[Assigned task]: Retype exactly the lines that run from the start of the data to the line holding "ok_once : NoDup (active_agets r);", including both, and only those.

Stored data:
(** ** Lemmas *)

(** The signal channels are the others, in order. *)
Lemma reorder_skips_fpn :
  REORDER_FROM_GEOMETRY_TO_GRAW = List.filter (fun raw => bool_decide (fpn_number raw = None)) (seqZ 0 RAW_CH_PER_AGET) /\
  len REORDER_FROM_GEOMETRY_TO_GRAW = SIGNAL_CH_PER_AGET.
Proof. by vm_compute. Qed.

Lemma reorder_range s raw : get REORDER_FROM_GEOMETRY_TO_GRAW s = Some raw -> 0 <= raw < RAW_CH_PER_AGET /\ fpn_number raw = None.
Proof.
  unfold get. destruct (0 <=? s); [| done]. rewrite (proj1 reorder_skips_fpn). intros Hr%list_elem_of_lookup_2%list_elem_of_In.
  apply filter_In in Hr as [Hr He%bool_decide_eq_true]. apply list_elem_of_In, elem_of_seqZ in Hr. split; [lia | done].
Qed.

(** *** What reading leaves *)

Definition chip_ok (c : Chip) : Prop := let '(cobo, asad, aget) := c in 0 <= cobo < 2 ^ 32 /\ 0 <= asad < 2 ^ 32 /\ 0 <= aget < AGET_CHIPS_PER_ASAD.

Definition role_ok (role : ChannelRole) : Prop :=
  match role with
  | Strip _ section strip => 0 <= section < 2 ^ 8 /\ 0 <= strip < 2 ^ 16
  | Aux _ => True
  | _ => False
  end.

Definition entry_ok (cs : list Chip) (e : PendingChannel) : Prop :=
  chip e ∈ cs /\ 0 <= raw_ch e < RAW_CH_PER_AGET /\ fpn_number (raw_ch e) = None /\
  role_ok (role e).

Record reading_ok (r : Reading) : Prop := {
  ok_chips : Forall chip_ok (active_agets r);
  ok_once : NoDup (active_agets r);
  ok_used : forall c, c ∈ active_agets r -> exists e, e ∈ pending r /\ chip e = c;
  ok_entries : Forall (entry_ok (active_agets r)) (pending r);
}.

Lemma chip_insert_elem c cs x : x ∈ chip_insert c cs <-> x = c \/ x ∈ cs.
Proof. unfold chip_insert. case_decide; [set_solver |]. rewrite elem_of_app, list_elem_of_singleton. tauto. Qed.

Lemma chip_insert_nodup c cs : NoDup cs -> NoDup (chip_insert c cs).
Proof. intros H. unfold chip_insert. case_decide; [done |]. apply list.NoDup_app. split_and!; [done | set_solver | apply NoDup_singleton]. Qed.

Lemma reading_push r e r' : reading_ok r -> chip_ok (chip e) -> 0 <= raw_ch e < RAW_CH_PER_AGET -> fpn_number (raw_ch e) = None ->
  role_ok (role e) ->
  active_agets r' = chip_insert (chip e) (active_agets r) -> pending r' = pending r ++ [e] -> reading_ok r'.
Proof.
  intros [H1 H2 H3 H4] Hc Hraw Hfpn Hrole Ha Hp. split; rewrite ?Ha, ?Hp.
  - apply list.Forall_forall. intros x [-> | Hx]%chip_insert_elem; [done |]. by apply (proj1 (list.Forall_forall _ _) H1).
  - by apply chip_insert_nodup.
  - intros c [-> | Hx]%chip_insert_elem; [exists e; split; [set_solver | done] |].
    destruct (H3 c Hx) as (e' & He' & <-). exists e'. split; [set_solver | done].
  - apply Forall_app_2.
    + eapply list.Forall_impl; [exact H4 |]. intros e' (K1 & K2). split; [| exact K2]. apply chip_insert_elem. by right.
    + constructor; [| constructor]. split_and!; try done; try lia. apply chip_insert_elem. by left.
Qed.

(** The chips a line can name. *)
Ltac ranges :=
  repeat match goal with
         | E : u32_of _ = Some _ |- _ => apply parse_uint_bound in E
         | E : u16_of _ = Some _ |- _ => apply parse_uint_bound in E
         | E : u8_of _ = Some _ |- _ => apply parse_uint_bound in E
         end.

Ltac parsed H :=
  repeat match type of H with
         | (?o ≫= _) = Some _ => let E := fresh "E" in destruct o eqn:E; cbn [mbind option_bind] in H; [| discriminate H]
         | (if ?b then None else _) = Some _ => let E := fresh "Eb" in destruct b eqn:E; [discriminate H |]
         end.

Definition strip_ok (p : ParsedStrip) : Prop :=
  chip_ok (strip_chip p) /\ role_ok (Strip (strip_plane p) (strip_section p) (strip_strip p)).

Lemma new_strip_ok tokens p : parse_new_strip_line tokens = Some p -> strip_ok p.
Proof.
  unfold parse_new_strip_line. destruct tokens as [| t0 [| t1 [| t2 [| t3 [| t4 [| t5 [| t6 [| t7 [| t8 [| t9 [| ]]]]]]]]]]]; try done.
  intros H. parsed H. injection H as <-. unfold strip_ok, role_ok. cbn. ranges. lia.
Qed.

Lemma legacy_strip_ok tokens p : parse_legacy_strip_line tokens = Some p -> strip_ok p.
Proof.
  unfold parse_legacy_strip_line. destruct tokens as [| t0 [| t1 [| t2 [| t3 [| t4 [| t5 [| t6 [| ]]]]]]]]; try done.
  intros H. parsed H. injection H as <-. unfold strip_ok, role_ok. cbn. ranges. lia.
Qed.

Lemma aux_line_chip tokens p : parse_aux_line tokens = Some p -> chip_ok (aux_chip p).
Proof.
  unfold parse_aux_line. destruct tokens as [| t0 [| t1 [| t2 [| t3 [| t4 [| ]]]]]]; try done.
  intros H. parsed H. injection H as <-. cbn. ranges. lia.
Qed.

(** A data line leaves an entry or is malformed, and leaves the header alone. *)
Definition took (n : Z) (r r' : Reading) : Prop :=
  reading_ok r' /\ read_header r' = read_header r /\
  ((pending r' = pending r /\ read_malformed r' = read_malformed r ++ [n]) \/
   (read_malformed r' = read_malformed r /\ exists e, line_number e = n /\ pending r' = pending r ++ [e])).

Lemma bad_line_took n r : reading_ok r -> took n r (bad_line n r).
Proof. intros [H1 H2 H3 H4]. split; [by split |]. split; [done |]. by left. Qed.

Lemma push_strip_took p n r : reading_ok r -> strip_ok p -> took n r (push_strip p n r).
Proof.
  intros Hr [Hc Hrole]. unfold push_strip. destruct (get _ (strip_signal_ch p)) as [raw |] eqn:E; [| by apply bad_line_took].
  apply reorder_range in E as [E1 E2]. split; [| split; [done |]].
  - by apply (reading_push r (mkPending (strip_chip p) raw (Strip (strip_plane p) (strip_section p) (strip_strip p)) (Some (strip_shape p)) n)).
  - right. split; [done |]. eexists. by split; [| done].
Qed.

[Solution]:
(** ** Lemmas *)

(** The signal channels are the others, in order. *)
Lemma reorder_skips_fpn :
  REORDER_FROM_GEOMETRY_TO_GRAW = List.filter (fun raw => bool_decide (fpn_number raw = None)) (seqZ 0 RAW_CH_PER_AGET) /\
  len REORDER_FROM_GEOMETRY_TO_GRAW = SIGNAL_CH_PER_AGET.
Proof. by vm_compute. Qed.

Lemma reorder_range s raw : get REORDER_FROM_GEOMETRY_TO_GRAW s = Some raw -> 0 <= raw < RAW_CH_PER_AGET /\ fpn_number raw = None.
Proof.
  unfold get. destruct (0 <=? s); [| done]. rewrite (proj1 reorder_skips_fpn). intros Hr%list_elem_of_lookup_2%list_elem_of_In.
  apply filter_In in Hr as [Hr He%bool_decide_eq_true]. apply list_elem_of_In, elem_of_seqZ in Hr. split; [lia | done].
Qed.

(** *** What reading leaves *)

Definition chip_ok (c : Chip) : Prop := let '(cobo, asad, aget) := c in 0 <= cobo < 2 ^ 32 /\ 0 <= asad < 2 ^ 32 /\ 0 <= aget < AGET_CHIPS_PER_ASAD.

Definition role_ok (role : ChannelRole) : Prop :=
  match role with
  | Strip _ section strip => 0 <= section < 2 ^ 8 /\ 0 <= strip < 2 ^ 16
  | Aux _ => True
  | _ => False
  end.

Definition entry_ok (cs : list Chip) (e : PendingChannel) : Prop :=
  chip e ∈ cs /\ 0 <= raw_ch e < RAW_CH_PER_AGET /\ fpn_number (raw_ch e) = None /\
  role_ok (role e).

Record reading_ok (r : Reading) : Prop := {
  ok_chips : Forall chip_ok (active_agets r);
  ok_once : NoDup (active_agets r);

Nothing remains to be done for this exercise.